(** ** Route policies *)

Definition route_policy_resource_body (x : RoutePolicyRecord.t) : V :=
  json_obj [
    ("kind", json_str "route_policy");
    ("id", json_str (RoutePolicyRecord.route_policy_id x));
    ("tenant_id", json_str (RoutePolicyRecord.tenant_id x));
    ("organization_id", json_option_str (RoutePolicyRecord.organization_id x));
    ("name", json_str (RoutePolicyRecord.name x));
    ("protocol_family", json_str (ProtocolFamily.as_str (RoutePolicyRecord.protocol_family x)));
    ("model_alias_id", json_str (RoutePolicyRecord.model_alias_id x));
    ("routing_group_id", json_str (RoutePolicyRecord.routing_group_id x));
    ("version", json_int (RoutePolicyRecord.resource_version x));
    ("status", json_str (ResourceStatus.as_str (RoutePolicyRecord.status x)));
    ("created_by", json_str (RoutePolicyRecord.created_by x));
    ("created_at", json_datetime (RoutePolicyRecord.created_at x));
    ("updated_at", json_datetime (RoutePolicyRecord.updated_at x))].

Definition route_policy_resource : AdminResource.t V RoutePolicyRecord.t :=
  AdminResource.mk "route_policy" "RoutePolicy" "/admin/v1/route-policies"
    "/admin/v1/route-policies:validate"
    "/admin/v1/route-policies/{route_policy_id}" RoutePolicyRecord.route_policy_id
      RoutePolicyRecord.resource_version (λ x, ResourceStatus.as_str (RoutePolicyRecord.status x))
    (λ x, json_obj [
    ("organization_id", json_option_str (RoutePolicyRecord.organization_id x));
    ("name", json_str (RoutePolicyRecord.name x));
    ("protocol_family", json_str (ProtocolFamily.as_str (RoutePolicyRecord.protocol_family x)));
    ("model_alias_id", json_str (RoutePolicyRecord.model_alias_id x));
    ("routing_group_id", json_str (RoutePolicyRecord.routing_group_id x))])
    route_policy_resource_body.

Definition create_route_policy_json (request : AdminCreateRoutePolicyRequest.t) : V :=
  json_obj [
    ("idempotency_key", json_str (AdminCreateRoutePolicyRequest.idempotency_key request));
    ("name", json_str (AdminCreateRoutePolicyRequest.name request));
    ("model_alias_id", json_str (AdminCreateRoutePolicyRequest.model_alias_id request));
    ("routing_group_id", json_str (AdminCreateRoutePolicyRequest.routing_group_id request))].
(** The state after the operation and its audit event. *)
Lemma emergency_done_run drawn actor kind rkind target o p request before after diff affected now s :
  recordable request now →
  ∃ v operation event,
    EmergencyOperationRecord.tenant_id operation = AuthenticatedActor.tenant_id actor
    ∧ EmergencyOperationRecord.emergency_operation_id operation
      = new_prefixed_id "emop" (Drawn.operation drawn)
    ∧ EmergencyOperationRecord.operation_kind operation = kind
    ∧ EmergencyOperationRecord.status operation = "applied"
    ∧ EmergencyOperationRecord.expires_at operation
      = AdminEmergencyOperationRequest.expires_at request
    ∧ EmergencyOperationRecord.target_resource_kind operation = rkind
    ∧ EmergencyOperationRecord.target_resource_id operation = target
    ∧ AuditEventRecord.tenant_id event = AuthenticatedActor.tenant_id actor
    ∧ AuditEventRecord.actor_id event = AuthenticatedActor.actor_id actor
    ∧ AuditEventRecord.audit_event_id event = new_prefixed_id "aud" (Drawn.audit drawn)
    ∧ emergency_done drawn actor kind rkind target o p request before after diff affected now s
      = (Ok v, GatewayStore.set_audit_events
           (GatewayStore.set_emergency_operations s
              (<[EmergencyOperationRecord.emergency_operation_id operation := operation]>
                 (GatewayStore.emergency_operations s)))
           (GatewayStore.audit_events s ++ [event])).
Proof.
  intros [Hr Hx]. unfold emergency_done, create_emergency_operation_record,
    create_emergency_operation, record_emergency_operation_audit, mbind, M_bind. simpl.
  rewrite bool_decide_false by done.
  replace (_ <=? now)%Z with false by (symmetry; by apply Z.leb_gt). simpl.
  eexists _, (EmergencyOperationRecord.mk _ _ _ _ _ _ _ _ _ _ _ _ _ _ _ _), _. simpl.
  split_and!; [..|reflexivity]; done.
Qed.

Lemma emergency_served drawn actor kind path target request now op s r s' :
  (recordable request now → ∀ s r s', op s = (r, s') → outcome drawn actor s r s') →
  emergency drawn actor kind path target request now op s = (r, s') →
  served drawn actor now s r s'.
Proof.
  intros Hop. unfold emergency.
  apply served_bind; [apply lift_keeps|intros u s1 [= Hv _] ? ?].
  apply emergency_request_recordable in Hv.
  apply served_bind; [apply authorize_keeps_records|intros _ s2 _ ? ?].
  by apply idempotently_served, Hop.
Qed.
(* ===== verification/AdminOutcomes.v ===== *)
(** * What dry runs predict and emergency operations do

    Every kind of draft resource has a [:validate] route that reports what is wrong
    with a request; the checks of the service and those of the store are written
    separately.  A request without errors is shown to be one the store accepts, so
    that the answer of a dry run tells how the creation will end.

    The second part is how an emergency operation reaches the planner: disabling an
    endpoint writes a drain that the planner honours at once, blocking a budget
    refuses the requests it covers before anything is reserved, while disabling a
    credential and draining a group leave the published configuration and the hot
    state, and with them every route, as they are. *)

From S2P Require Import Prelude Order Text Domain Action HotState Routing Catalog Grants RoutePlan Json Usage Pricing PolicyStore RuntimePolicy Reconciler Delivery CedarPolicy Publication GwRoute AdminRecords DraftCatalog DraftFacts AdminState AdminValidation AdminHandlers AdminEmergency AdminFacts AdminGuards.

(** ** The checks of the store follow from those of the service *)

Section checks.
Context {V : Type} `{JsonLibrary V}.
Implicit Types (d : DraftCatalog.t V) (actor : AuthenticatedActor.t).

Lemma push_if_nil test field reason : push_if (V:=V) test field reason = [] ↔ test = false.
Proof. by destruct test. Qed.

Lemma refuse_if_false test error : test = false → refuse_if test error = Ok tt.
Proof. by intros ->. Qed.

(** The records of one tenant, sorted, against the whole table. *)
Lemma exists_in_tenant {R} (order : R → R → comparison) (p : R → bool) (q : R → bool) (l : list R)
    (tenant : R → bool) :
  (∀ x, q x = tenant x && p x) →
  existsb q l = existsb p (sort_by order (List.filter tenant l)).
Proof.
  intros Hq. apply eq_iff_eq_true. rewrite !existsb_iff. setoid_rewrite sort_by_elem.
  setoid_rewrite filter_iff. setoid_rewrite Hq. setoid_rewrite andb_true_iff. naive_solver.
Qed.

Lemma organization_scope_accepted actor o d :
  unknown_organization actor o d = [] →
  validate_optional_organization_scope (AuthenticatedActor.tenant_id actor) o d = Ok tt.
Proof.
  unfold unknown_organization, validate_optional_organization_scope.
  destruct o as [o|]; [|done]. rewrite push_if_nil, negb_false_iff. unfold organization_for_actor.
  destruct (for_actor _ _ _ _ _) as [x|] eqn:E; [|done]. intros _.
  apply for_actor_found in E as [-> Et]. simpl. apply refuse_if_false.
  by rewrite bool_decide_true.
Qed.

#[local] Ltac no_errors :=
  repeat match goal with
  | H : _ ++ _ = [] |- _ => apply app_eq_nil in H as [? ?]
  | H : push_if _ _ _ = [] |- _ => apply push_if_nil in H
  | H : [_] = [] |- _ => discriminate H
  | H : negb _ = false |- _ => apply negb_false_iff in H
  | H : is_ok ?x = true |- _ =>
      let y := fresh "y" in let E := fresh "E" in destruct x as [y|] eqn:E; [clear H|discriminate H]
  | H : match ?x with Ok _ => _ | Err _ => [_] end = [] |- _ =>
      let y := fresh "y" in let E := fresh "E" in destruct x as [y|] eqn:E; [|discriminate H]
  | H : for_actor _ _ _ _ _ = Ok _ |- _ => apply for_actor_found in H as [? ?]
  end.
#[local] Ltac accepted :=
  repeat first
    [ rewrite organization_scope_accepted by done
    | match goal with Hl : ?m !! ?k = Some _ |- context[?m !! ?k] => rewrite Hl end
    | rewrite refuse_if_false
        by (done || (by rewrite bool_decide_true) || (apply negb_false_iff; assumption))
    | progress simpl ].

Lemma credential_accepted actor (request : AdminCreateUpstreamCredentialRequest.t) by_ d :
  upstream_credential_validation_errors actor request d = [] →
  validate_upstream_credential_endpoint (CreateUpstreamCredentialRequest.mk
    (AuthenticatedActor.tenant_id actor)
    (AdminCreateUpstreamCredentialRequest.organization_id request)
    (AdminCreateUpstreamCredentialRequest.provider_endpoint_id request)
    (AdminCreateUpstreamCredentialRequest.credential_kind request)
    (AdminCreateUpstreamCredentialRequest.secret_ref_id request) by_) d = Ok tt.
Proof.
  unfold upstream_credential_validation_errors, provider_endpoint_for_actor. intros He. no_errors.
  destruct (valid_secret_ref_id _) eqn:Ev; [|done]. unfold validate_secret_ref_scope_fields in *.
  destruct (DraftCatalog.secret_refs d !! _) as [secret|] eqn:Es; [|done].
  destruct (SecretRefRecord.tenant_id secret !=? _) eqn:Et; [done|]. no_errors.
  unfold validate_upstream_credential_endpoint. accepted.
  unfold ensure_secret_ref_usable. rewrite Ev. by accepted.
Qed.

Lemma target_accepted actor (request : AdminCreateModelTargetRequest.t) by_ d :
  model_target_validation_errors actor request d = [] →
  validate_model_target_refs (CreateModelTargetRequest.mk (AuthenticatedActor.tenant_id actor)
    (AdminCreateModelTargetRequest.organization_id request)
    (AdminCreateModelTargetRequest.provider_endpoint_id request)
    (AdminCreateModelTargetRequest.upstream_credential_id request)
    (AdminCreateModelTargetRequest.protocol_family request)
    (AdminCreateModelTargetRequest.upstream_model_id request)
    (AdminCreateModelTargetRequest.pricing_sku_id request)
    (AdminCreateModelTargetRequest.supports_streaming request) by_) d = Ok tt.
Proof.
  unfold model_target_validation_errors, model_target_endpoint_errors, model_target_pricing_errors,
    provider_endpoint_for_actor, upstream_credential_for_actor. intros He. no_errors.
  unfold validate_model_target_refs. accepted.
  assert (∀ r, CreateModelTargetRequest.upstream_credential_id r
               = AdminCreateModelTargetRequest.upstream_credential_id request →
             CreateModelTargetRequest.tenant_id r = AuthenticatedActor.tenant_id actor →
             CreateModelTargetRequest.provider_endpoint_id r
               = AdminCreateModelTargetRequest.provider_endpoint_id request →
             validate_model_target_credential r d = Ok tt) as Hc.
  { intros r E1 E2 E3. unfold validate_model_target_credential. rewrite E1, E2, E3.
    destruct (AdminCreateModelTargetRequest.upstream_credential_id request); [|done].
    no_errors. by accepted. }
  rewrite Hc by done. simpl. unfold validate_model_target_pricing. simpl.
  destruct (AdminCreateModelTargetRequest.pricing_sku_id request) as [sku|]; [|done].
  destruct (DraftCatalog.pricing_skus d !! sku) as [x|]; [|done]. simpl.
  destruct (PricingSkuRecord.tenant_id x ==? _) eqn:Et; [|done]. no_errors. by accepted.
Qed.

Lemma group_accepted actor (request : AdminCreateRoutingGroupRequest.t) by_ d :
  routing_group_validation_errors actor request d = [] →
  validate_routing_group_request (CreateRoutingGroupRequest.mk (AuthenticatedActor.tenant_id actor)
    (AdminCreateRoutingGroupRequest.organization_id request)
    (AdminCreateRoutingGroupRequest.name request)
    (AdminCreateRoutingGroupRequest.protocol_family request)
    (AdminCreateRoutingGroupRequest.purpose request) by_) d = Ok tt.
Proof.
  unfold routing_group_validation_errors, routing_groups_for_tenant. intros He. no_errors.
  unfold validate_routing_group_request. accepted.
  erewrite exists_in_tenant; [by accepted|]. intros x. simpl. by rewrite !andb_assoc.
Qed.

Lemma member_accepted actor group_id (request : AdminCreateRoutingGroupTargetRequest.t) by_ d :
  routing_group_target_validation_errors actor group_id request d = [] →
  validate_routing_group_target_refs (CreateRoutingGroupTargetRequest.mk
    (AuthenticatedActor.tenant_id actor) group_id
    (AdminCreateRoutingGroupTargetRequest.model_target_id request)
    (AdminCreateRoutingGroupTargetRequest.weight request)
    (AdminCreateRoutingGroupTargetRequest.priority request) by_) d = Ok tt.
Proof.
  unfold routing_group_target_validation_errors, routing_group_targets_for_group,
    routing_group_for_actor, model_target_for_actor. intros He. no_errors.
  unfold validate_routing_group_target_refs. accepted.
  erewrite exists_in_tenant; [by accepted|]. intros x. simpl. by rewrite !andb_assoc.
Qed.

▸ WHAT THE EXERCISE ASKS: Going down the listing above, begin printing at the line with "json_datetime (RoutePolicyRecord.updated_at x))]." and finish with the line with "event = new_prefixed_id", exactly as they appear.

▸ EXERCISE RESPONSE:
    ("updated_at", json_datetime (RoutePolicyRecord.updated_at x))].

Definition route_policy_resource : AdminResource.t V RoutePolicyRecord.t :=
  AdminResource.mk "route_policy" "RoutePolicy" "/admin/v1/route-policies"
    "/admin/v1/route-policies:validate"
    "/admin/v1/route-policies/{route_policy_id}" RoutePolicyRecord.route_policy_id
      RoutePolicyRecord.resource_version (λ x, ResourceStatus.as_str (RoutePolicyRecord.status x))
    (λ x, json_obj [
    ("organization_id", json_option_str (RoutePolicyRecord.organization_id x));
    ("name", json_str (RoutePolicyRecord.name x));
    ("protocol_family", json_str (ProtocolFamily.as_str (RoutePolicyRecord.protocol_family x)));
    ("model_alias_id", json_str (RoutePolicyRecord.model_alias_id x));
    ("routing_group_id", json_str (RoutePolicyRecord.routing_group_id x))])
    route_policy_resource_body.

Definition create_route_policy_json (request : AdminCreateRoutePolicyRequest.t) : V :=
  json_obj [
    ("idempotency_key", json_str (AdminCreateRoutePolicyRequest.idempotency_key request));
    ("name", json_str (AdminCreateRoutePolicyRequest.name request));
    ("model_alias_id", json_str (AdminCreateRoutePolicyRequest.model_alias_id request));
    ("routing_group_id", json_str (AdminCreateRoutePolicyRequest.routing_group_id request))].
(** The state after the operation and its audit event. *)
Lemma emergency_done_run drawn actor kind rkind target o p request before after diff affected now s :
  recordable request now →
  ∃ v operation event,
    EmergencyOperationRecord.tenant_id operation = AuthenticatedActor.tenant_id actor
    ∧ EmergencyOperationRecord.emergency_operation_id operation
      = new_prefixed_id "emop" (Drawn.operation drawn)
    ∧ EmergencyOperationRecord.operation_kind operation = kind
    ∧ EmergencyOperationRecord.status operation = "applied"
    ∧ EmergencyOperationRecord.expires_at operation
      = AdminEmergencyOperationRequest.expires_at request
    ∧ EmergencyOperationRecord.target_resource_kind operation = rkind
    ∧ EmergencyOperationRecord.target_resource_id operation = target
    ∧ AuditEventRecord.tenant_id event = AuthenticatedActor.tenant_id actor
    ∧ AuditEventRecord.actor_id event = AuthenticatedActor.actor_id actor
    ∧ AuditEventRecord.audit_event_id event = new_prefixed_id "aud" (Drawn.audit drawn)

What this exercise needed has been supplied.